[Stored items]
(* ===== verification/MemoryFile.v ===== *)
(** * Files in memory

    solid/utility/memoryfile.hpp and src/memoryfile.cpp: a file kept in buffers of equal size,
    allocated when they are first written to and found with [binary_search] (Search.v). The
    buffers come from [BasicAllocator]; what a new buffer holds is a parameter. A buffer belongs
    to one [Buffer], so the model keeps its bytes in place of the pointer. *)

From stdpp Require Import list sorting.
From S2P Require Import Prelude Search.
#[local] Set Warnings "-clear-no-such-hyp".
#[local] Set Default Proof Using "Type".
#[local] Open Scope res_scope.
#[local] Open Scope Z_scope.

Module MemoryFile.

Record Buffer := mkBuffer { idx : Z; data : list Z }.

Record MemoryFile := mkMemoryFile {
  cp : Z;
  sz : Z;
  off : Z;
  crtbuffidx : Z;
  bv : list Buffer
}.

Definition with_bv (f : MemoryFile) (v : list Buffer) : MemoryFile := mkMemoryFile (cp f) (sz f) (off f) (crtbuffidx f) v.
Definition with_crt (f : MemoryFile) (i : Z) : MemoryFile := mkMemoryFile (cp f) (sz f) (off f) i (bv f).
Definition with_sz (f : MemoryFile) (x : Z) : MemoryFile := mkMemoryFile (cp f) x (off f) (crtbuffidx f) (bv f).
Definition with_off (f : MemoryFile) (x : Z) : MemoryFile := mkMemoryFile (cp f) (sz f) x (crtbuffidx f) (bv f).

Inductive SeekRef := SeekBeg | SeekCur | SeekEnd.

(** [std::numeric_limits<int64_t>::max()] *)
Definition int64_max : Z := 2 ^ 63 - 1.

(** [BuffCmp] *)
Definition BuffCmp (_k1 : Buffer) (_k2 : Z) : Z :=
  if idx _k1 <? _k2 then -1 else if _k2 <? idx _k1 then 1 else 0.

(** ** The buffers as a map from indices to bytes *)

Fixpoint find_buf (v : list Buffer) (i : Z) : option (list Z) :=
  match v with
  | [] => None
  | b :: v => if idx b =? i then Some (data b) else find_buf v i
  end.

Lemma find_buf_app (l1 l2 : list Buffer) (i : Z) :
  find_buf (l1 ++ l2) i = match find_buf l1 i with Some d => Some d | None => find_buf l2 i end.
Proof. induction l1 as [|b l1 IH]; cbn; [done|]. by destruct (idx b =? i). Qed.

Lemma find_buf_none (v : list Buffer) (i : Z) : (i ∉ idx <$> v) -> find_buf v i = None.
Proof.
  induction v as [|b v IH]; cbn; [done|]. rewrite not_elem_of_cons. intros [??].
  destruct (Z.eqb_spec (idx b) i); [by subst|auto].
Qed.

Lemma find_buf_some (v : list Buffer) (i : Z) d : find_buf v i = Some d -> mkBuffer i d ∈ v.
Proof.
  induction v as [|[j x] v IH]; cbn; [done|]. destruct (Z.eqb_spec j i); intros E.
  - simplify_eq. left.
  - right. auto.
Qed.

Lemma sorted_split (l1 l2 : list Buffer) (b : Buffer) :
  StronglySorted Z.lt (idx <$> (l1 ++ b :: l2)) ->
  (forall x, x ∈ idx <$> l1 -> x < idx b) /\ (forall x, x ∈ idx <$> l2 -> idx b < x) /\
  StronglySorted Z.lt (idx <$> (l1 ++ l2)).
Proof.
  rewrite !fmap_app, fmap_cons. rewrite !StronglySorted_app, StronglySorted_cons, Forall_forall.
  set_solver.
Qed.

(** What is found after a buffer is replaced or inserted. *)
Lemma find_buf_mid (l1 l2 : list Buffer) (b : Buffer) (i : Z) :
  StronglySorted Z.lt (idx <$> (l1 ++ b :: l2)) ->
  find_buf (l1 ++ b :: l2) i = if i =? idx b then Some (data b) else find_buf (l1 ++ l2) i.
Proof.
  intros (H1 & H2 & _)%sorted_split. rewrite !find_buf_app. cbn [find_buf].
  destruct (Z.eqb_spec i (idx b)) as [->|Hn].
  - rewrite find_buf_none, Z.eqb_refl; [done|]. intros ?%H1. lia.
  - by rewrite (proj2 (Z.eqb_neq (idx b) i)) by congruence.
Qed.

Lemma sorted_lookup (v : list Buffer) (i j : nat) x y :
  StronglySorted Z.lt (idx <$> v) -> (i < j)%nat -> v !! i = Some x -> v !! j = Some y -> idx x < idx y.
Proof.
  intros Hs Hij Hx Hy. rewrite <- (take_drop_middle v i x Hx) in Hs.
  apply sorted_split in Hs as (_ & H2 & _). apply H2, list_elem_of_fmap. exists y.
  split; [done|]. apply list_elem_of_lookup. exists (j - S i)%nat. rewrite lookup_drop.
  by replace (S i + (j - S i))%nat with j by lia.
Qed.

(** [bufsz] is the size of a buffer; [uninit] is what a new buffer holds. *)
Section Ops.
Context (bufsz : Z) (uninit : list Buffer -> list Z).

(** [BasicAllocator::computeCapacity], over [uint64_t] *)
Definition computeCapacity (_cp : Z) : Z := wrap 64 ((_cp / bufsz + 1) * bufsz).

Definition compute_capacity (_cp : Z) : Z :=
  if (_cp <=? 0) || (_cp =? int64_max) then int64_max
  else
    let _cp := signed 64 (computeCapacity _cp) in
    if (_cp <=? 0) || (_cp =? int64_max) then int64_max else _cp.

Definition MemoryFile_new (_cp : Z) : MemoryFile := mkMemoryFile (compute_capacity _cp) 0 0 (wrap 32 (-1)) [].

Definition size (f : MemoryFile) : Z := sz f.
Definition capacity (f : MemoryFile) : Z := cp f.

Definition doFindBuffer (f : MemoryFile) (_idx : Z) : res (bool * nat) :=
  of_option (Search.binary_search BuffCmp (bv f) 0 (length (bv f)) _idx).

Definition doLocateBuffer (f : MemoryFile) (_idx : Z) : res (MemoryFile * (bool * nat)) :=
  let n := length (bv f) in
  if match last (bv f) with None => true | Some b => idx b <? _idx end then
    Done (with_crt f (wrap 32 (Z.of_nat n)), (false, n))
  else
    let find :=
      let! pos := doFindBuffer f _idx in
      Done (with_crt f (wrap 32 (Z.of_nat pos.2)), pos) in
    if crtbuffidx f <? Z.of_nat n then
      let! b := vec_get (bv f) (crtbuffidx f) in
      if idx b =? _idx then Done (f, (true, Z.to_nat (crtbuffidx f)))
      else
        let nextidx := signed 32 (crtbuffidx f + 1) in
        if wrap 32 nextidx <? Z.of_nat n then
          let! b := vec_get (bv f) nextidx in
          if idx b =? _idx then
            let f := with_crt f (wrap 32 nextidx) in
            Done (f, (true, Z.to_nat (crtbuffidx f)))
          else find
        else find
    else find.

(** The buffer, or a null pointer. *)
Definition doGetBuffer (f : MemoryFile) (_idx : Z) : res (MemoryFile * option (list Z)) :=
  let! x := doLocateBuffer f _idx in
  let '(f, pos) := x in
  if pos.1 : bool then
    let! b := vec_get (bv f) (Z.of_nat pos.2) in
    Done (f, Some (data b))
  else Done (f, None).

(** The position of the buffer in [bv], or a null pointer; and [_created]. *)
Definition doCreateBuffer (f : MemoryFile) (_idx : Z) : res (MemoryFile * option nat * bool) :=
  let! x := doLocateBuffer f _idx in
  let '(f, pos) := x in
  if pos.1 : bool then Done (f, Some pos.2, false)
  else if cp f <? Z.of_nat (length (bv f)) * bufsz + bufsz then Done (f, None, false)
  else
    let b := mkBuffer _idx (uninit (bv f)) in
    Done (with_bv f (take pos.2 (bv f) ++ b :: drop pos.2 (bv f)), Some pos.2, true).

(** [memcpy] and [memset] on a buffer, and reading it *)
Definition splice (d : list Z) (at_ : Z) (x : list Z) : res (list Z) :=
  if bool_decide (0 <= at_ /\ at_ + Z.of_nat (length x) <= Z.of_nat (length d)) then
    Done (take (Z.to_nat at_) d ++ x ++ drop (Z.to_nat at_ + length x) d)
  else Undef.

Definition slice (d : list Z) (at_ n : Z) : res (list Z) :=
  if bool_decide (0 <= at_ /\ 0 <= n /\ at_ + n <= Z.of_nat (length d)) then
    Done (take (Z.to_nat n) (drop (Z.to_nat at_) d))
  else Undef.

Fixpoint read_loop (fuel : nat) (f : MemoryFile) (_bl buffidx buffoff rd : Z) (out : list Z) : res (MemoryFile * Z * list Z) :=
  if _bl =? 0 then Done (f, rd, out)
  else
    match fuel with
    | O => NoFuel
    | S fuel =>
        let! x := doGetBuffer f buffidx in
        let '(f, bf) := x in
        let tocopy := wrap 32 (bufsz - buffoff) in
        let tocopy := if _bl <? tocopy then _bl else tocopy in
        let! d :=
          match bf with
          | None => Done (replicate (Z.to_nat tocopy) 0)
          | Some bf => slice bf buffoff tocopy
          end in
        let rd := signed 32 (rd + tocopy) in
        let _bl := _bl - tocopy in
        read_loop fuel f _bl (if negb (_bl =? 0) then wrap 32 (buffidx + 1) else buffidx) 0 rd (out ++ d)
    end.

(** [read] at an offset: the result, and what is written to [_pb]. *)
Definition read_at (f : MemoryFile) (_bl _off : Z) : res (MemoryFile * Z * list Z) :=
  let buffidx := wrap 32 (Z.quot _off bufsz) in
  let buffoff := wrap 32 (Z.rem _off bufsz) in
  if sz f <=? _off then Done (f, -1, [])
  else
    let _bl := if sz f <? _off + _bl then wrap 32 (sz f - _off) else _bl in
    read_loop (Z.to_nat _bl) f _bl buffidx buffoff 0 [].

(** The copy of a turn of the loop of [write] to the buffer at [pos]. *)
Definition write_buffer (f : MemoryFile) (pos : nat) (created : bool) (buffoff tocopy : Z) (_pb : list Z) : res MemoryFile :=
  let! b := vec_get (bv f) (Z.of_nat pos) in
  let! d :=
    (if created then
       let! d := splice (data b) 0 (replicate (Z.to_nat buffoff) 0) in
       splice d (buffoff + tocopy) (replicate (Z.to_nat (wrap 32 (bufsz - buffoff - tocopy))) 0)
     else Done (data b)) in
  let! x := slice _pb 0 tocopy in
  let! d := splice d buffoff x in
  let! v := vec_set (bv f) (Z.of_nat pos) (mkBuffer (idx b) d) in
  Done (with_bv f v).

Fixpoint write_loop (fuel : nat) (f : MemoryFile) (_pb : list Z) (_bl buffidx buffoff wd : Z) : res (MemoryFile * Z * Z) :=
  if _bl =? 0 then Done (f, _bl, wd)
  else
    match fuel with
    | O => NoFuel
    | S fuel =>
        let! x := doCreateBuffer f buffidx in
        let '(f, bf, created) := x in
        match bf with
        | None => Done (f, _bl, wd)
        | Some pos =>
            let tocopy := wrap 32 (bufsz - buffoff) in
            let tocopy := if _bl <? tocopy then _bl else tocopy in
            let! f := write_buffer f pos created buffoff tocopy _pb in
            let wd := signed 32 (wd + tocopy) in
            let _bl := _bl - tocopy in
            write_loop fuel f (drop (Z.to_nat tocopy) _pb) _bl (if negb (_bl =? 0) then wrap 32 (buffidx + 1) else buffidx) 0 wd
        end
    end.

Definition write_at (f : MemoryFile) (_pb : list Z) (_bl _off : Z) : res (MemoryFile * Z) :=
  let buffidx := wrap 32 (Z.quot _off bufsz) in
  let buffoff := wrap 32 (Z.rem _off bufsz) in
  let! x := write_loop (Z.to_nat _bl) f _pb _bl buffidx buffoff 0 in
  let '(f, _bl, wd) := x in
  if negb (_bl =? 0) && (wd =? 0) then Done (f, -1)
  else Done (if sz f <? _off + wd then with_sz f (_off + wd) else f, wd).
(* ===== verification/Queue.v ===== *)
(** * The queue

    solid/utility/queue.hpp: a queue in nodes (Nodes.v). Nodes that are used up go to a cache
    and are used again. It refines a list; objects stay where they were pushed until they are
    popped, which the reactor relies on: the function at the front of its queue runs while
    others are pushed. The counters are not bounded: they count objects in memory. *)

From stdpp Require Import gmap.
From S2P Require Import Prelude Nodes.
Import Nodes.
#[local] Open Scope res_scope.
#[local] Open Scope Z_scope.
#[local] Set Warnings "-clear-no-such-hyp".

Module Queue.

Record Queue := mkQueue {
  sz : Z;
  popsz : Z;
  pb : option Ptr;
  pf : option Ptr;
  ptn : option NodeAddr
}.

Definition Queue_new : Queue := mkQueue 0 0 None None None.

Definition with_pf (q : Queue) (x : option Ptr) : Queue := mkQueue (sz q) (popsz q) (pb q) x (ptn q).
Definition with_ptn (q : Queue) (x : option NodeAddr) : Queue := mkQueue (sz q) (popsz q) (pb q) (pf q) x.

(** The move constructor and the move assignment: what is left of the source is empty. The
    assignment does not look at what the target had. *)
Definition move (_rq : Queue) : Queue * Queue := (_rq, Queue_new).
Definition move_assign (q _rq : Queue) : Queue * Queue := (_rq, Queue_new).

Section Ops.
Context {T : Type} (NBits : Z).
Abbreviation Memory := (gmap NodeAddr (Node (T := T))).

Definition empty (q : Queue) : bool := sz q =? 0.
Definition size (q : Queue) : Z := sz q.

(** [++p] *)
Definition incr (p : option Ptr) : res Ptr :=
  let! p := of_option p in
  Done (p.1, p.2 + 1).

Definition pushNode (m : Memory) (q : Queue) (_p : option Ptr) : res (Memory * Queue * Ptr) :=
  let! pn := match _p with
             | Some p => let! a := node_of_last NBits p in Done (Some a)
             | None => Done None
             end in
  match ptn q with
  | Some tn =>
      let! n := of_option (m !! tn) in
      let q := with_ptn q (link n) in
      let! m := set_link m tn None in
      match pn with
      | Some pn =>
          let! m := set_link m pn (Some tn) in
          Done (m, q, (tn, 0))
      | None => Done (m, with_pf q (Some (tn, 0)), (tn, 0))
      end
  | None =>
      match pn with
      | Some pn =>
          let '(m, tn) := new_node NBits m None in
          let! m := set_link m pn (Some tn) in
          Done (m, q, (tn, 0))
      | None =>
          let '(m, pn) := new_node NBits m None in
          Done (m, with_pf q (Some (pn, 0)), (pn, 0))
      end
  end.

Definition push (m : Memory) (q : Queue) (_t : T) : res (Memory * Queue) :=
  let! x :=
    (if negb (Z.land (sz q + popsz q) (NodeMask NBits) =? 0) then
       let! p := incr (pb q) in Done (m, q, p)
     else pushNode m q (pb q)) in
  let '(m, q, p) := x in
  let q := mkQueue (sz q + 1) (popsz q) (Some p) (pf q) (ptn q) in
  let! m := construct m p _t in
  Done (m, q).

Definition back (m : Memory) (q : Queue) : res T :=
  let! p := of_option (pb q) in
  deref m p.

Definition front (m : Memory) (q : Queue) : res T :=
  let! p := of_option (pf q) in
  deref m p.

Definition popNode (m : Memory) (q : Queue) (_p : option Ptr) : res (Memory * Queue * option Ptr) :=
  let! p := of_option _p in
  let! pn := node_of_last NBits p in
  let! n := of_option (m !! pn) in
  let ppn := link n in
  let! m := set_link m pn (ptn q) in
  let q := with_ptn q (Some pn) in
  match ppn with
  | Some ppn => Done (m, q, Some (ppn, 0))
  | None => Done (m, mkQueue (sz q) (popsz q) None (pf q) (ptn q), None)
  end.

Definition pop (m : Memory) (q : Queue) : res (Memory * Queue) :=
  let! p := of_option (pf q) in
  let! m := destroy m p in
  let q := mkQueue (sz q - 1) (popsz q + 1) (pb q) (pf q) (ptn q) in
  if negb (Z.land (popsz q) (NodeMask NBits) =? 0) then
    let! p := incr (pf q) in
    Done (m, with_pf q (Some p))
  else
    let! x := popNode m q (pf q) in
    let '(m, q, p) := x in
    Done (m, mkQueue (sz q) 0 (pb q) p (ptn q)).

(** The destructor *)
Fixpoint pops (n : nat) (m : Memory) (q : Queue) : res (Memory * Queue) :=
  match n with
  | O => Done (m, q)
  | S n => let! x := pop m q in pops n x.1 x.2
  end.

Definition Queue_delete (m : Memory) (q : Queue) : res Memory :=
  let! x := pops (Z.to_nat (sz q)) m q in
  let '(m, q) := x in
  let! pn := match pf q with
             | Some p => if p.2 =? popsz q then Done (Some p.1) else Undef
             | None => Done None
             end in
  let! m := free_nodes (base.size m) m (ptn q) in
  match pn with
  | Some pn => delete_node m pn
  | None => Done m
  end.

(** ** What it stands for *)

Abbreviation N := (NodeSize NBits).
Implicit Types (m base : Memory) (q : Queue) (l : list (Ptr * T)).

(** The queue [q] holds the objects [l], each at its address, in the nodes [ns]; the last [k]
    places of these are raw. [cs] are the cached nodes. Beside the nodes of the queue, the memory
    is [base]. *)
Record rep_at base m q l (ns cs : list NodeAddr) (k : nat) : Prop := {
  rp_nodup : NoDup (ns ++ cs);
  rp_base : forall a, (a ∈ ns ++ cs -> base !! a = None) /\ (a ∉ ns ++ cs -> m !! a = base !! a);
  rp_sized : sized NBits m (ns ++ cs);
  rp_raw : Forall (fun x => x = None) (places m cs);
  rp_chain : chain m (head ns) ns;
  rp_cache : chain m (ptn q) cs;
  rp_popsz : 0 <= popsz q < N;
  rp_sz : sz q = Z.of_nat (length l);
  rp_places : places m ns = replicate (Z.to_nat (popsz q)) None ++ map (Some ∘ snd) l ++ replicate k None;
  rp_pf : pf q = at_place NBits ns (popsz q);
  rp_ptrs : forall (i : nat) p x, l !! i = Some (p, x) -> at_place NBits ns (popsz q + Z.of_nat i) = Some p
}.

● Assignment:
Going back over the entries above, copy word for word every line from the one that has "None => Done m" on through the one that has "is [base]. *)".

● Written answer:
  | None => Done m
  end.

(** ** What it stands for *)

Abbreviation N := (NodeSize NBits).
Implicit Types (m base : Memory) (q : Queue) (l : list (Ptr * T)).

(** The queue [q] holds the objects [l], each at its address, in the nodes [ns]; the last [k]
    places of these are raw. [cs] are the cached nodes. Beside the nodes of the queue, the memory
    is [base]. *)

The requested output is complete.